I am still feeding milk yet a 2 months old.
Now I have only one, so I will feed milk till the 50 pound bag of milk replacer (Non-medicated) is gone. 
Which will take the calf to nearly 2-1/2 months of age.
And at that age, the calf is eating grain just fine, and drinking plenty of water out of a bucket, and starting to eat hay.


----------



## jwal10

There are 2 kinds of veal calves, the bigger ones that are milk fed 6 mos and you buy in the store as veal. Older than 6 mos is baby beef. The little dairy calves that are 2-6 weeks are processed in chicken pot pies, no kidding....James

http://www.3men.com/3men.htm#Veal


----------



## jwal10

Buy the little guy and get extra milk if you can. Usually if it is a dairy, they milk the cow and feed the calf by bottle. They will feed them about a week, but a dairy cow gives more milk than the calf can take. If you can, get all the milk the mother gives and freeze it. Then when you get the calf, thaw this rich colostrum and feed to the calf until it runs out, then go to the milk replacer. Gives the calf a better start. A jersey steer needs to be 18 mos and then grained heavily to be best but not too long as the fat gets too thick and is very yellow. Jersey beef is well marbled and is very tender....James


----------



## Callieslamb

I just sent a jersey steer to the butcher - 18 months old - 630+ lbs hanging weight. I bought him for $25. There will be milk replacer costs - buy the best with the highest fat content - it will save you a LOT of worry. Feed them milk for 2-3 months - give them free choice hay and fresh water. They will grow well for you.
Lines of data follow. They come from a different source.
(** * node-mlx: the N-API bridge of [native/src/binding.cc]

    A shallow embedding of the bridge that loads the node-mlx dynamic
    library, resolves its six entry points and forwards the host's calls
    through them, together with the properties of its loading sequence,
    its precondition checks, its argument marshalling and its ownership
    protocol for native strings.

    Conventions of the embedding:
    - the process-wide statics ([dylib_handle], [fn_load_model], ...) are
      the fields of the record [bridge]; [nullptr] is [None];
    - a resolved function pointer is the code it points to, a function
      over the state [N] of the native side;
    - every loader operation, native call and read of native memory is
      recorded, in order, in the [trace] of the [world];
    - a JavaScript exception left pending by [ThrowAsJavaScriptException]
      is the outcome [Thrown]; the C++ return value that accompanies it is
      never seen by the host and is not modelled;
    - a call through a null function pointer, which the source does not
      guard against everywhere, is the outcome [Crashed];
    - a call through a pointer that was resolved in a library closed
      since runs the code the pointer was resolved to; the [EvDlclose]
      that precedes the call in the trace tells the two apart. *)

From Stdlib Require Import ZArith String List Bool Lia.
From Stdlib Require Import Floats.SpecFloat.
From stdpp Require Import base option gmap strings list.

Local Open Scope string_scope.
Local Open Scope list_scope.
Local Open Scope Z_scope.

(** ** Host values *)

(** A JavaScript number is an IEEE-754 double, [(-1)^s * m * 2^e] for
    [S754_finite s m e]; the mantissa need not be normalised. *)
Definition number := spec_float.

(** A C [float]: a binary32 value, in the same representation. *)
Definition float32 := spec_float.

(** Strings are their UTF-8 bytes, as [Utf8Value] delivers them. An object
    is the finite map of its own properties: [Has] and [Get] are lookups
    in it (inherited properties and accessors are not modelled). *)
#[warnings="-register-all"]
Inductive js_value : Type :=
| JsUndefined
| JsNull
| JsBoolean (b : bool)
| JsNumber (d : number)
| JsString (s : string)
| JsObject (props : gmap string js_value).

Inductive js_error : Type :=
| Error (msg : string)
| TypeError (msg : string).

Inductive outcome : Type :=
| Returned (v : js_value)
| Thrown (e : js_error)
| Crashed.

Definition IsString (v : js_value) : bool :=
  match v with JsString _ => true | _ => false end.

Definition IsNumber (v : js_value) : bool :=
  match v with JsNumber _ => true | _ => false end.

Definition IsObject (v : js_value) : bool :=
  match v with JsObject _ => true | _ => false end.

(** [info[i]]: an index past the arguments reads [undefined]. *)
Definition arg (info : list js_value) (i : nat) : js_value :=
  nth i info JsUndefined.

(** [As<Napi::String>().Utf8Value()]; only ever applied after [IsString]. *)
Definition Utf8Value (v : js_value) : string :=
  match v with JsString s => s | _ => "" end.

(** ** Number conversions *)

(** Reduction to a signed 32-bit value. *)
Definition wrap32 (z : Z) : Z := (z + 2 ^ 31) mod 2 ^ 32 - 2 ^ 31.

Definition in_int32 (z : Z) : Prop := - 2 ^ 31 <= z < 2 ^ 31.

(** The integer part of [m * 2^e], for a positive [m]. *)
Definition truncate (m : positive) (e : Z) : Z :=
  if 0 <=? e then Z.pos m * 2 ^ e else Z.pos m / 2 ^ (- e).

(** [napi_get_value_int32] on a number: truncation, then the low 32 bits;
    NaN and the infinities give 0. *)
Definition ToInt32 (d : number) : Z :=
  match d with
  | S754_finite s m e => wrap32 (if s then - truncate m e else truncate m e)
  | _ => 0
  end.

(** [napi_get_value_double] followed by the conversion to [float]:
    rounding to the nearest binary32 value, ties to even. *)
Definition ToFloat (d : number) : float32 :=
  match d with
  | S754_finite s m e => binary_round 24 128 s m e
  | _ => d
  end.

(** [As<Napi::Number>().Int32Value()]. [As] does not check the type; the
    conversion itself reports [napi_number_expected] on anything but a
    number, which is [None] here. *)
Definition Int32Value (v : js_value) : option Z :=
  match v with JsNumber d => Some (ToInt32 d) | _ => None end.

(** [As<Napi::Number>().FloatValue()]. *)
Definition FloatValue (v : js_value) : option float32 :=
  match v with JsNumber d => Some (ToFloat d) | _ => None end.

(** [Napi::Number::New(env, handle)] for an [int32_t]: the conversion to
    double is exact. *)
Definition Number_of_int32 (z : Z) : number :=
  match z with
  | Z0 => S754_zero false
  | Zpos m => S754_finite false m 0
  | Zneg m => S754_finite true m 0
  end.

(** The error node-addon-api raises for a failed conversion; the call
    ends there, as it does when the addon is built with C++ exceptions. *)
Definition number_expected : js_error := Error "A number was expected".

(** ** Defaults of a generation request *)

Definition default_maxTokens : Z := 256.

(** [0.7f] is [0x3F333333] and [0.9f] is [0x3F666666]. *)
Definition default_temperature : float32 := S754_finite false 11744051 (-24).
Definition default_topP : float32 := S754_finite false 15099494 (-24).

(** The version reported when the library gives none. *)
Definition fallback_version : string := "0.1.0".

(** ** The generation request as the specification words it *)

(** A key that is supplied holds a number. *)
Definition number_or_absent (options : gmap string js_value) (key : string)
  : bool :=
  match options !! key with
  | Some v => IsNumber v
  | None => true
  end.

(** The recognised keys of an options object are typed as documented:
    [maxTokens] (int), [temperature] (float), [topP] (float). *)
Definition well_typed (options : gmap string js_value) : bool :=
  number_or_absent options "maxTokens"
  && number_or_absent options "temperature"
  && number_or_absent options "topP".

(** Each parameter is the value supplied under its key, or its default:
    256, 0.7, 0.9. Written from the specification, to compare with what
    [Generate] forwards. *)
Definition spec_maxTokens (options : gmap string js_value) : Z :=
  match options !! "maxTokens" with
  | Some (JsNumber d) => ToInt32 d
  | _ => 256
  end.

Definition spec_temperature (options : gmap string js_value) : float32 :=
  match options !! "temperature" with
  | Some (JsNumber d) => ToFloat d
  | _ => S754_finite false 11744051 (-24)
  end.

Definition spec_topP (options : gmap string js_value) : float32 :=
  match options !! "topP" with
  | Some (JsNumber d) => ToFloat d
  | _ => S754_finite false 15099494 (-24)
  end.

(** ** The native side *)

(** A [char*]; 0 is the null pointer. *)
Definition ptr := Z.

(** What the bridge does outside itself, in order. *)
Inductive event : Type :=
| EvDlopen (path : string) (opened : bool)
| EvDlsym (symbol : string) (found : bool)
| EvDlclose
| EvLoadModel (model_id : string) (ret : Z)
| EvUnloadModel (handle : Z)
| EvGenerate (handle : Z) (prompt : string) (max_tokens : Z)
             (temperature top_p : float32) (ret : ptr)
| EvFreeString (p : ptr)
| EvIsAvailable (ret : bool)
| EvVersion (ret : ptr)
| EvReadString (p : ptr).

Definition is_native_call (ev : event) : bool :=
  match ev with
  | EvLoadModel _ _ | EvUnloadModel _ | EvGenerate _ _ _ _ _ _
  | EvFreeString _ | EvIsAvailable _ | EvVersion _ => true
  | _ => false
  end.

Definition is_loader_event (ev : event) : bool :=
  match ev with
  | EvDlopen _ _ | EvDlsym _ _ | EvDlclose => true
  | _ => false
  end.

Definition is_free (ev : event) : bool :=
  match ev with EvFreeString _ => true | _ => false end.

Definition is_open (ev : event) : bool :=
  match ev with EvDlopen _ true => true | _ => false end.

Definition is_close (ev : event) : bool :=
  match ev with EvDlclose => true | _ => false end.

Definition loader_events (t : list event) : list event :=
  List.filter is_loader_event t.

Definition native_calls (t : list event) : list event :=
  List.filter is_native_call t.

(** How many times a pointer was handed to the free-string entry point,
    a library was opened, a library was closed. *)
Definition frees (t : list event) : nat :=
  length (List.filter is_free t).

Definition opened (t : list event) : nat :=
  length (List.filter is_open t).

Definition closed (t : list event) : nat :=
  length (List.filter is_close t).

(** What the trace gains when the generate entry point is called with
    the given parameters and returns [p]. *)
Definition generate_events (h : Z) (prompt : string) (mt : Z)
    (t tp : float32) (p : ptr) : list event :=
  EvGenerate h prompt mt t tp p
  :: (if p =? 0 then [] else [EvReadString p; EvFreeString p]).

Section Bridge.

(** The state of the native side: its models, its heap. *)
Context {N : Type}.

(** The six prototypes of [node_mlx.h]. An [int32_t] is a [Z]; a string
    argument is the buffer [c_str()] points to. *)
Definition LoadModelFn : Type := string -> N -> Z * N.
Definition UnloadModelFn : Type := Z -> N -> N.
Definition GenerateFn : Type :=
  Z -> string -> Z -> float32 -> float32 -> N -> ptr * N.
Definition FreeStringFn : Type := ptr -> N -> N.
Definition IsAvailableFn : Type := N -> bool * N.
Definition GetVersionFn : Type := N -> ptr * N.

(** A library image: for each of the six symbols, what [dlsym] finds. *)
Record dylib : Type := {
  node_mlx_load_model : option LoadModelFn;
  node_mlx_unload_model : option UnloadModelFn;
  node_mlx_generate : option GenerateFn;
  node_mlx_free_string : option FreeStringFn;
  node_mlx_is_available : option IsAvailableFn;
  node_mlx_version : option GetVersionFn
}.

Inductive dlopen_result : Type :=
| Opened (lib : dylib)
| OpenFailed (dlerror : string).

(** The dynamic loader: what [dlopen] does with a path. *)
Variable dlopen : string -> dlopen_result.

(** The C string stored at an address of native memory. *)
Variable cstr : N -> ptr -> string.

(** Whether the bridge was compiled for Apple arm64. *)
Variable apple_arm64 : bool.

Record world : Type := {
  native : N;
  trace : list event
}.

(** A native call or a read: the native side moves on and the event is
    appended. *)
Definition log (ev : event) (n : N) (w : world) : world :=
  {| native := n; trace := trace w ++ [ev] |}.

Definition logs (evs : list event) (w : world) : world :=
  {| native := native w; trace := trace w ++ evs |}.

(** ** The process-wide state *)

Record bridge : Type := {
  dylib_handle : option dylib;
  fn_load_model : option LoadModelFn;
  fn_unload_model : option UnloadModelFn;
  fn_generate : option GenerateFn;
  fn_free_string : option FreeStringFn;
  fn_is_available : option IsAvailableFn;
  fn_get_version : option GetVersionFn
}.

(** The statics as the process starts. *)
Definition fresh : bridge :=
  {| dylib_handle := None; fn_load_model := None; fn_unload_model := None;
     fn_generate := None; fn_free_string := None; fn_is_available := None;
     fn_get_version := None |}.

Definition null {A : Type} (p : option A) : bool :=
  match p with None => true | Some _ => false end.

Definition set_dylib_handle (h : option dylib) (st : bridge) : bridge :=
  {| dylib_handle := h; fn_load_model := fn_load_model st;
     fn_unload_model := fn_unload_model st; fn_generate := fn_generate st;
     fn_free_string := fn_free_string st;
     fn_is_available := fn_is_available st;
     fn_get_version := fn_get_version st |}.

(** ** Initialize *)

(** The six [dlsym] assignments. *)
Definition resolve (lib : dylib) : bridge :=
  {| dylib_handle := Some lib;
     fn_load_model := node_mlx_load_model lib;
     fn_unload_model := node_mlx_unload_model lib;
     fn_generate := node_mlx_generate lib;
     fn_free_string := node_mlx_free_string lib;
     fn_is_available := node_mlx_is_available lib;
     fn_get_version := node_mlx_version lib |}.

Definition resolve_events (lib : dylib) : list event :=
  [ EvDlsym "node_mlx_load_model" (negb (null (node_mlx_load_model lib)));
    EvDlsym "node_mlx_unload_model" (negb (null (node_mlx_unload_model lib)));
    EvDlsym "node_mlx_generate" (negb (null (node_mlx_generate lib)));
    EvDlsym "node_mlx_free_string" (negb (null (node_mlx_free_string lib)));
    EvDlsym "node_mlx_is_available" (negb (null (node_mlx_is_available lib)));
    EvDlsym "node_mlx_version" (negb (null (node_mlx_version lib))) ].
I know many here have said that it isn't worth it....but I don't plan on letting our steer go so long again. My next steer is already in the barnyard. I will only keep him 14 months or so. I do encouarge you - if you can't keep them over the winter, to feed more grain so they will gain weight a bit faster. I never fed mine much grain - maybe 3-4 lbs a day. Feed them GOOD hay, not brown, stemmy stuff.

I think it was worth it.


----------



## 7thswan

Please don't confuse Veal with young beef, totaly diffrent. Yes it would be a great idea, make sure you worm it properly and finish it with grain long enough before you butcher.


----------



## Freeholder

It may be worthwhile to purchase whole cow milk at the store to feed it, at least until it starts eating some solid food (goat kids start nibbling on hay by the time they are a week old -- when do calves start eating hay/grass?). Maybe cut it half and half with milk replacer if the replacer is really less expensive than the store-bought milk. Goat kids have a higher survival rate with whole cow milk instead of milk replacer, and I suspect that the same would be true of calves.

Kathleen


----------



## arabian knight

A person feeds 2 Quarts of milk twice a Day.....
WoW~!!!! Whole milk from the store???? To feed to a calf??????
A Gallon from store in whole milk???? Each and every Day??? 
No way would that be worth while, or even money wise.
And at 55 bucks for 50 Pound bag of Milk Replacer, that lasts over 2 Months per calf, It is Way way more economical to feed a bag of milk replacer~! Not to even mention the special mixture of milk that is just for a calf, all the vitamins, fat and protein, no way would a person even consider to even supplement with a whole milk from the store.


----------



## TSYORK

I purchased one from a friend of mine who runs a diary for ten bucks. I weaned him at two months old, and from then on he got grass, hay, and some grain. I had him butchered at 18 months old, and his hanging weight was 425 lbs. It's some of the best meat I've ever eaten.


----------



## Mutti

Our Jersey heifer is bred now ....she was lonely after her mom did a spread eagle on the ice and we had to have her put down so we asked our neighbor if he has a calf for company(and meat) $250 for 3 month old Angus...twins to a bull calf so we are raising her for beef. A good deal as we didn't have to deal with bottle feeding although we've done that often enough. They both come up morning and evening for a taste of corn and all the pear and apple windfalls we pick. Keeps them from getting to independent! DEE


----------



## Ramblin Wreck

longshadowfarms said:


> if he turns into a pet, I'll bet he gets to be such a pest by 18 mo to 2 yrs that you're ready to send him away anyway.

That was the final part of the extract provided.